What you will do: Below are some records. Return exactly the lines from the one containing "(** C7 as stated" through the one containing "split; [exact E|]. intros", both included, and only those.

*** Begin section ***

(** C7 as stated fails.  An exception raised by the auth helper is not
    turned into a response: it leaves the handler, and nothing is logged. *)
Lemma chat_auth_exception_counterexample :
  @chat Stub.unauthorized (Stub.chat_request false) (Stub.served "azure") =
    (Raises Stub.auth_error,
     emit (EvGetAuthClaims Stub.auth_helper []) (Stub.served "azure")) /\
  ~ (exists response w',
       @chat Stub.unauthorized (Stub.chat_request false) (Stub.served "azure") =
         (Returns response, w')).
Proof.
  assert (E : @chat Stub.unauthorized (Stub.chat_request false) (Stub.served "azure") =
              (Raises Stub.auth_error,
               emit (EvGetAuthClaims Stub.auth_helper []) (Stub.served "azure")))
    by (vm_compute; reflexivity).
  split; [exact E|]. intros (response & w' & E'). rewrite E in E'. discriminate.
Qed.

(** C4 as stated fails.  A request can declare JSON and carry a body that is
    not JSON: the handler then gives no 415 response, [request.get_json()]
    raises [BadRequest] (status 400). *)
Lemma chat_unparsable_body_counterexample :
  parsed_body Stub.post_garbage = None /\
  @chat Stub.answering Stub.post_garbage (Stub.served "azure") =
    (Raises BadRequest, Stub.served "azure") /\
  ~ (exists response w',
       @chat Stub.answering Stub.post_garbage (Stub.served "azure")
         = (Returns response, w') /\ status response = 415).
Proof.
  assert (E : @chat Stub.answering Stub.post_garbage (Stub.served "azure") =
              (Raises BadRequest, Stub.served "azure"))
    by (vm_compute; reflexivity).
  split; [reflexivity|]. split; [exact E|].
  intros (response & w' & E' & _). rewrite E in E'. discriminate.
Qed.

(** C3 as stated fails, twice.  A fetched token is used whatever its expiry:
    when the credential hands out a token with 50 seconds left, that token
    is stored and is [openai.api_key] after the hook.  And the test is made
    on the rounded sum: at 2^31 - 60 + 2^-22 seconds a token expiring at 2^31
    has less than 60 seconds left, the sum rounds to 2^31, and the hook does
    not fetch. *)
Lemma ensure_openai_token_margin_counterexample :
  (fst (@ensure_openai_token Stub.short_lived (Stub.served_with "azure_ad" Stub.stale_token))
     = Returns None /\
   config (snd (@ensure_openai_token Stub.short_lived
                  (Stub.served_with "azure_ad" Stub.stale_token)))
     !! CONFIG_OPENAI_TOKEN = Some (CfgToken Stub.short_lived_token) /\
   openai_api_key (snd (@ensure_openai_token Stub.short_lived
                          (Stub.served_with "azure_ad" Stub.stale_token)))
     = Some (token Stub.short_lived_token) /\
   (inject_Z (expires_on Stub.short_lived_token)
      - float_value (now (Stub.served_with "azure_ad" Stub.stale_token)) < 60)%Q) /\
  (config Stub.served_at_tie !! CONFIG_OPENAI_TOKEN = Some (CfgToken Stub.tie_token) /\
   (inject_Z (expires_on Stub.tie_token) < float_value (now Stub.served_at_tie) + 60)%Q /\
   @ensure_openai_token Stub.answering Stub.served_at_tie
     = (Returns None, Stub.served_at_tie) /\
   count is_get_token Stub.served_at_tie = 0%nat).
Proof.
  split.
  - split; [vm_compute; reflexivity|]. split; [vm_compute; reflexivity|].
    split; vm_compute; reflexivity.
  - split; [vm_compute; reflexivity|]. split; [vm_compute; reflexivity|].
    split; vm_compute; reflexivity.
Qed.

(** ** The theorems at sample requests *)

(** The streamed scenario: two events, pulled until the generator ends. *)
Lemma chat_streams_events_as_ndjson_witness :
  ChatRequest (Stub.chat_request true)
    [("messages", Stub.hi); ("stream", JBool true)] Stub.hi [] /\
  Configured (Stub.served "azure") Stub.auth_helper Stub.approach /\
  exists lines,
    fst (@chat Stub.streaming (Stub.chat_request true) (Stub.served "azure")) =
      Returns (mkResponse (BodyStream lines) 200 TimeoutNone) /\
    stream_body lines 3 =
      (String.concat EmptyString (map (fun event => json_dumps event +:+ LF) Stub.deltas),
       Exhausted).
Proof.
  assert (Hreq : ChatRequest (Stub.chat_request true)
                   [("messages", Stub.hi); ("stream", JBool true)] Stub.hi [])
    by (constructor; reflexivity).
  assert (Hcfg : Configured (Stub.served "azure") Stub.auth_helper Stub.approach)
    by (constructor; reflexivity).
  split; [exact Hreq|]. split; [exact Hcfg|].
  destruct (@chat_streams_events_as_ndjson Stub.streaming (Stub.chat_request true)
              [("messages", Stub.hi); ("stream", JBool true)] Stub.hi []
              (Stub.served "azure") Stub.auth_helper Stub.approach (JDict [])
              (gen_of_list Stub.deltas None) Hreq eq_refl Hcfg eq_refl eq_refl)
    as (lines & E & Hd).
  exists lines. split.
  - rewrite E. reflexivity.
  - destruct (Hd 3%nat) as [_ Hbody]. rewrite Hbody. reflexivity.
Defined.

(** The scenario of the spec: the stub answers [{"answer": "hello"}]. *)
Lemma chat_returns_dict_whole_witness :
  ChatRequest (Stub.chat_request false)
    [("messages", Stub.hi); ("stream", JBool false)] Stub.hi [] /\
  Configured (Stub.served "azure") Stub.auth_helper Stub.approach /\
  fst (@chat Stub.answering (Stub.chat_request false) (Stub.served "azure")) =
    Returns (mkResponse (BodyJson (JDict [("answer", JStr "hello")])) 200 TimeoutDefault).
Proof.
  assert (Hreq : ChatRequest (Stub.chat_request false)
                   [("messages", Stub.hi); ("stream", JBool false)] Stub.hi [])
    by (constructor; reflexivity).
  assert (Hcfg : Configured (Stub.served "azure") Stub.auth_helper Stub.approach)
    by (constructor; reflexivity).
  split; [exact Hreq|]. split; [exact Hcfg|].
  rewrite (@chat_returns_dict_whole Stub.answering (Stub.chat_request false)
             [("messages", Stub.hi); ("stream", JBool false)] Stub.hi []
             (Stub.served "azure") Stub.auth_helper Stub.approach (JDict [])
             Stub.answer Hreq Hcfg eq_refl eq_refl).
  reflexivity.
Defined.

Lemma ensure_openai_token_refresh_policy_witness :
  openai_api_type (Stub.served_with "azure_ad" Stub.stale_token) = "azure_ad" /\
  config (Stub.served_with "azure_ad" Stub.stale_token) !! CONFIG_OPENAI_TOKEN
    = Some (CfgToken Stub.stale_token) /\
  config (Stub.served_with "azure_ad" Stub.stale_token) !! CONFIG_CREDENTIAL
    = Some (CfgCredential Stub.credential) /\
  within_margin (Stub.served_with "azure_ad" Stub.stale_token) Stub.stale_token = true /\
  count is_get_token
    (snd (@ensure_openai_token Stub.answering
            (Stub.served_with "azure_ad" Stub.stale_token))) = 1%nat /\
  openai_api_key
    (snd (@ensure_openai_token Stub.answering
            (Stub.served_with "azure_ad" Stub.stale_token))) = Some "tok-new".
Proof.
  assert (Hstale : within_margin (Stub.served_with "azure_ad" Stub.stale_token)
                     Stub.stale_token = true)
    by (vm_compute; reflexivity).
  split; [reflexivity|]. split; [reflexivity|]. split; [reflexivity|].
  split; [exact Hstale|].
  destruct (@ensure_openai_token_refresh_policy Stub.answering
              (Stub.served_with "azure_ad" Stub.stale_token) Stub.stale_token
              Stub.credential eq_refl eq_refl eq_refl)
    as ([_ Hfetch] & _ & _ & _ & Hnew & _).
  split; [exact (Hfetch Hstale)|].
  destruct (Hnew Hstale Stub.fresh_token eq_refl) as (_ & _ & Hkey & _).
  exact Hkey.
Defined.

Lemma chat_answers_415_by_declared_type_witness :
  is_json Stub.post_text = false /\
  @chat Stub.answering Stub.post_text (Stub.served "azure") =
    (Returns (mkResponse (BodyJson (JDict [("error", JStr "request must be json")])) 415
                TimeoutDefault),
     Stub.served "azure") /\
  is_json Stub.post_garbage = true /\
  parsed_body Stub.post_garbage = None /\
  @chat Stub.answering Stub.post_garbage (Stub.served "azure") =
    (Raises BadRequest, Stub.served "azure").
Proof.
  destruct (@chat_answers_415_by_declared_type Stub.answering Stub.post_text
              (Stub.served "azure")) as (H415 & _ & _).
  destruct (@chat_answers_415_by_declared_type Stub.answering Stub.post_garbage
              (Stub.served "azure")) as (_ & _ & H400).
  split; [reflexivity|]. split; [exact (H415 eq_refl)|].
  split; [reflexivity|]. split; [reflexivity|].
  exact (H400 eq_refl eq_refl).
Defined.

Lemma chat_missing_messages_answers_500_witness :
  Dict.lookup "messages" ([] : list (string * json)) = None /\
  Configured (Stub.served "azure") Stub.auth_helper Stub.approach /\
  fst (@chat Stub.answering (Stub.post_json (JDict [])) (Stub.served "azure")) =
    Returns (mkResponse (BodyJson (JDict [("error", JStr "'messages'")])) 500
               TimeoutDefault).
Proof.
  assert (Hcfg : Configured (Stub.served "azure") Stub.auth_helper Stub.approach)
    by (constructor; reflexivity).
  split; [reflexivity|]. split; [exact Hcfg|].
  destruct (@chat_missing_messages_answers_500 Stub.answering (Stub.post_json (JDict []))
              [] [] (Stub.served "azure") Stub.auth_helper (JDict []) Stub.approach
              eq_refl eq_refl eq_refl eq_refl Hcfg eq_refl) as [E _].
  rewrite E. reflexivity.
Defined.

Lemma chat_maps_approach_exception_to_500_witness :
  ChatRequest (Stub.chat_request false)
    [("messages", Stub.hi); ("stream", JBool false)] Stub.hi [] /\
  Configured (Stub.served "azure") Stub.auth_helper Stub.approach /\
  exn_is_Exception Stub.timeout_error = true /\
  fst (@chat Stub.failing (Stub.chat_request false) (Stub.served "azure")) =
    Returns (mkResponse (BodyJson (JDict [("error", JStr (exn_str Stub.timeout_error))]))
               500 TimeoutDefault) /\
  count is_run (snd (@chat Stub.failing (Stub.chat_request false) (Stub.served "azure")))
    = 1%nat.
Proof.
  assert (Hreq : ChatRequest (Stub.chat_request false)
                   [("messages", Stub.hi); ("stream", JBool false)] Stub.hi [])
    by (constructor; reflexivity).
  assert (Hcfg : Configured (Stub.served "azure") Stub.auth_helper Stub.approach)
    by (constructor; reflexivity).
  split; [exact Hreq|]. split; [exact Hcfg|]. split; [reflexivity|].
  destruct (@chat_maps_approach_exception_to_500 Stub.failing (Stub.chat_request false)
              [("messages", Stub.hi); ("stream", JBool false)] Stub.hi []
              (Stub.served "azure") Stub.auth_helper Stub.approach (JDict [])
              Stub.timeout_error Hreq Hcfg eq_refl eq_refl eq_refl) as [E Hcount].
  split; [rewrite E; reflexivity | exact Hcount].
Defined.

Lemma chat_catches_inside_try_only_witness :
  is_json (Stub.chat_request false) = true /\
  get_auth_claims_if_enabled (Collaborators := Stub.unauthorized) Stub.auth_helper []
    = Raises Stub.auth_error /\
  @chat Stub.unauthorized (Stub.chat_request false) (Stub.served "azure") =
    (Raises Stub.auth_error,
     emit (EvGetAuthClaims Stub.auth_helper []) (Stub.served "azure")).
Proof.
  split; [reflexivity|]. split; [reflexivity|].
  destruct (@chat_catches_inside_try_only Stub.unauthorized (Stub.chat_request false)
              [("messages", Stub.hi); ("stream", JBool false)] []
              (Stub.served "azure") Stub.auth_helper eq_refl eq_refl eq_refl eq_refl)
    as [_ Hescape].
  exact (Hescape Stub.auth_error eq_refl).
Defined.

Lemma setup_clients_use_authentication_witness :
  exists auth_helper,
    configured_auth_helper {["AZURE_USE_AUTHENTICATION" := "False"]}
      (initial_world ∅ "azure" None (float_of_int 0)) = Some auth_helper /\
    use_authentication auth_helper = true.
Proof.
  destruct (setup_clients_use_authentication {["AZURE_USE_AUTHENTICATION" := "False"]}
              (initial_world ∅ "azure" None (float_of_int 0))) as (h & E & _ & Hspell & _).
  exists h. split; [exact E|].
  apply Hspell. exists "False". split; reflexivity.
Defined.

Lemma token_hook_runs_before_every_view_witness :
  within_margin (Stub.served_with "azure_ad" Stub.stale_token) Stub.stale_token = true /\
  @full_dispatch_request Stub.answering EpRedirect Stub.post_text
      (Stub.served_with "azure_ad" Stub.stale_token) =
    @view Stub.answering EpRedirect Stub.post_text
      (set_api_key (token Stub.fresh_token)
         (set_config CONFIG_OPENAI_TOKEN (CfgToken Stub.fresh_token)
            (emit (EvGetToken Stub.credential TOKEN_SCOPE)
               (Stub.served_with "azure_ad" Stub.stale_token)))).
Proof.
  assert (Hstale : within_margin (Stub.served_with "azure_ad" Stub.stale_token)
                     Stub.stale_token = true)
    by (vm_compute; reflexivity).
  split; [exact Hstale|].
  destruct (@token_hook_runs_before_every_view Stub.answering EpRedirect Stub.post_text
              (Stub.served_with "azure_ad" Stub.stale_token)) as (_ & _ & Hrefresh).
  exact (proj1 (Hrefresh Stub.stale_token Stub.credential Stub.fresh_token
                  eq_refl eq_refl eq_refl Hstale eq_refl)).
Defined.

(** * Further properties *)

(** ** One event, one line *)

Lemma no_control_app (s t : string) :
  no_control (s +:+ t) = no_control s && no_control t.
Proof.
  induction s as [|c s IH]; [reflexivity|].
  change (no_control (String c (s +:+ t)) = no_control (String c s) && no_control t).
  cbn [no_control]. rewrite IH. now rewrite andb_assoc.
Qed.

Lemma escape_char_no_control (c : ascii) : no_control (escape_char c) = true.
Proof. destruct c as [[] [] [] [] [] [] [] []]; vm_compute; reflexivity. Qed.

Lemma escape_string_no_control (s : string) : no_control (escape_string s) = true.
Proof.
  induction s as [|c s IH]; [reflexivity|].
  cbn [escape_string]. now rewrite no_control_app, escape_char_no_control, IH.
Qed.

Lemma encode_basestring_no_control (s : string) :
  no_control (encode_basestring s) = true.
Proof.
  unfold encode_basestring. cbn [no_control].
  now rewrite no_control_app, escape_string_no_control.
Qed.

*** End section ***
*** Begin section ***

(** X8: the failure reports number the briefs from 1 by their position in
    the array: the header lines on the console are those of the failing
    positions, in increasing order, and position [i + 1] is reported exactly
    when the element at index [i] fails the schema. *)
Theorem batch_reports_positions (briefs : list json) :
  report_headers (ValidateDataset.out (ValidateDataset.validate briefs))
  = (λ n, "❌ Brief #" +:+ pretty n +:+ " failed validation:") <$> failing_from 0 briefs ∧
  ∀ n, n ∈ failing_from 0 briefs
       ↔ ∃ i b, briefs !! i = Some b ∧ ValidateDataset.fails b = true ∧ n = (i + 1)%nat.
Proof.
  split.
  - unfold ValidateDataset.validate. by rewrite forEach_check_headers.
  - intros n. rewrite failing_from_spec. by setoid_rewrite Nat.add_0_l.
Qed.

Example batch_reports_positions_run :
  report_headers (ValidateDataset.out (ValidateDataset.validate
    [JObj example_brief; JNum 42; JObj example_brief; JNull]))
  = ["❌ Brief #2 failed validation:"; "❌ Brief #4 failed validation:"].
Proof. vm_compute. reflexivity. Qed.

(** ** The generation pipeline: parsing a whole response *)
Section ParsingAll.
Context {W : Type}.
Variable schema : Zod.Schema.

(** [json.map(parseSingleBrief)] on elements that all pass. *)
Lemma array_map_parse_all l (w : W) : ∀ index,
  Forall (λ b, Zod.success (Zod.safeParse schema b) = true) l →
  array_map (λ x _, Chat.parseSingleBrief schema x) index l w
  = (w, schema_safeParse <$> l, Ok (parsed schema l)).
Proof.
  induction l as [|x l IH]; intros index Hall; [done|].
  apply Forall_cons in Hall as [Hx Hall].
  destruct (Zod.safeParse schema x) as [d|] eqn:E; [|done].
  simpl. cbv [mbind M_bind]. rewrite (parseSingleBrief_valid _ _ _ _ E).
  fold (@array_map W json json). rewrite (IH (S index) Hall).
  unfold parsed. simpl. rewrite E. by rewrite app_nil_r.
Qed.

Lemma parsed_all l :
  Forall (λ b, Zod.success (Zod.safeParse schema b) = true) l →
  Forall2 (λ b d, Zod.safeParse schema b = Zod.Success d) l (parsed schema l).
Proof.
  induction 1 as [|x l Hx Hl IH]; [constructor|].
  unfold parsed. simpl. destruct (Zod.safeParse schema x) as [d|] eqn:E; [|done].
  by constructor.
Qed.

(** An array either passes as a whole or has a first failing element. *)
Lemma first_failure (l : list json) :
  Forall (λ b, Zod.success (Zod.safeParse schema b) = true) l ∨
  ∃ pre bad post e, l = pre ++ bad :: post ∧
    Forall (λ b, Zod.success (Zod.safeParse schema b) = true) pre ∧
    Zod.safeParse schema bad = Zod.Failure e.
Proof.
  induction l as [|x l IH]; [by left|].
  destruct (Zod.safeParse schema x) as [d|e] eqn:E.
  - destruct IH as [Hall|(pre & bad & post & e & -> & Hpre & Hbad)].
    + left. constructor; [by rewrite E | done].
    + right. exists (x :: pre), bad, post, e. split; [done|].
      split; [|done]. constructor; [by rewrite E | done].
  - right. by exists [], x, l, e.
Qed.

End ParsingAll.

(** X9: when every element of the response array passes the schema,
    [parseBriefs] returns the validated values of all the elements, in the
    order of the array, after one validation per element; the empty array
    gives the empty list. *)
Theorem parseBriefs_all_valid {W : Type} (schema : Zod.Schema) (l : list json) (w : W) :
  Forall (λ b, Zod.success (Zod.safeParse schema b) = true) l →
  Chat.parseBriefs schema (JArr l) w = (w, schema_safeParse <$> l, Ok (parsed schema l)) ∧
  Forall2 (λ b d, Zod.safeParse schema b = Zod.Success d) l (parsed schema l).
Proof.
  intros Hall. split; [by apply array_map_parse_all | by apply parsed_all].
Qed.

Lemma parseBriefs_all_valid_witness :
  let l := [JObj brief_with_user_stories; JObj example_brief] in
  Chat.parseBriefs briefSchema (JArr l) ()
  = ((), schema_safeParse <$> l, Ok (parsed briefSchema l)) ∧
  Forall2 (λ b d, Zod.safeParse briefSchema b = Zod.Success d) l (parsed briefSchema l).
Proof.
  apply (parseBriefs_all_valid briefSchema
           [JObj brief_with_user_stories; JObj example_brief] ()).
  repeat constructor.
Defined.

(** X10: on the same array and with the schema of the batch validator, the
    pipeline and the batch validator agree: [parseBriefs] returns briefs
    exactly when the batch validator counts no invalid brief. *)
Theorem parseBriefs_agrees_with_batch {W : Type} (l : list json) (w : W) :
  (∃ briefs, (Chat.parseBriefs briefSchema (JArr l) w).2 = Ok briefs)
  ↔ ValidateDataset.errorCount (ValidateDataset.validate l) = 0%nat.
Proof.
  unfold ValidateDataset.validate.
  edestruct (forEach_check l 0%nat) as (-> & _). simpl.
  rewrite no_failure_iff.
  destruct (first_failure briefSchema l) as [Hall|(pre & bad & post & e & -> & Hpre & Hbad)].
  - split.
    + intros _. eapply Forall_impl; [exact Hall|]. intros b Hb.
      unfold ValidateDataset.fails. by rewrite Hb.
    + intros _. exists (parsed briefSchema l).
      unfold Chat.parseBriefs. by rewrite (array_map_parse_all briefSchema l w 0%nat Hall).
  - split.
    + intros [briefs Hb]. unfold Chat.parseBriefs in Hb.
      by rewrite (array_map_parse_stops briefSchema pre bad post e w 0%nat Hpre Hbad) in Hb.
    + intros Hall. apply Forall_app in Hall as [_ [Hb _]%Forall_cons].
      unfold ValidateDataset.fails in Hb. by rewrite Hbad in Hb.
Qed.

*** End section ***

Expected answer:
(** C7 as stated fails.  An exception raised by the auth helper is not
    turned into a response: it leaves the handler, and nothing is logged. *)
Lemma chat_auth_exception_counterexample :
  @chat Stub.unauthorized (Stub.chat_request false) (Stub.served "azure") =
    (Raises Stub.auth_error,
     emit (EvGetAuthClaims Stub.auth_helper []) (Stub.served "azure")) /\
  ~ (exists response w',
       @chat Stub.unauthorized (Stub.chat_request false) (Stub.served "azure") =
         (Returns response, w')).
Proof.
  assert (E : @chat Stub.unauthorized (Stub.chat_request false) (Stub.served "azure") =
              (Raises Stub.auth_error,
               emit (EvGetAuthClaims Stub.auth_helper []) (Stub.served "azure")))
    by (vm_compute; reflexivity).
  split; [exact E|]. intros (response & w' & E'). rewrite E in E'. discriminate.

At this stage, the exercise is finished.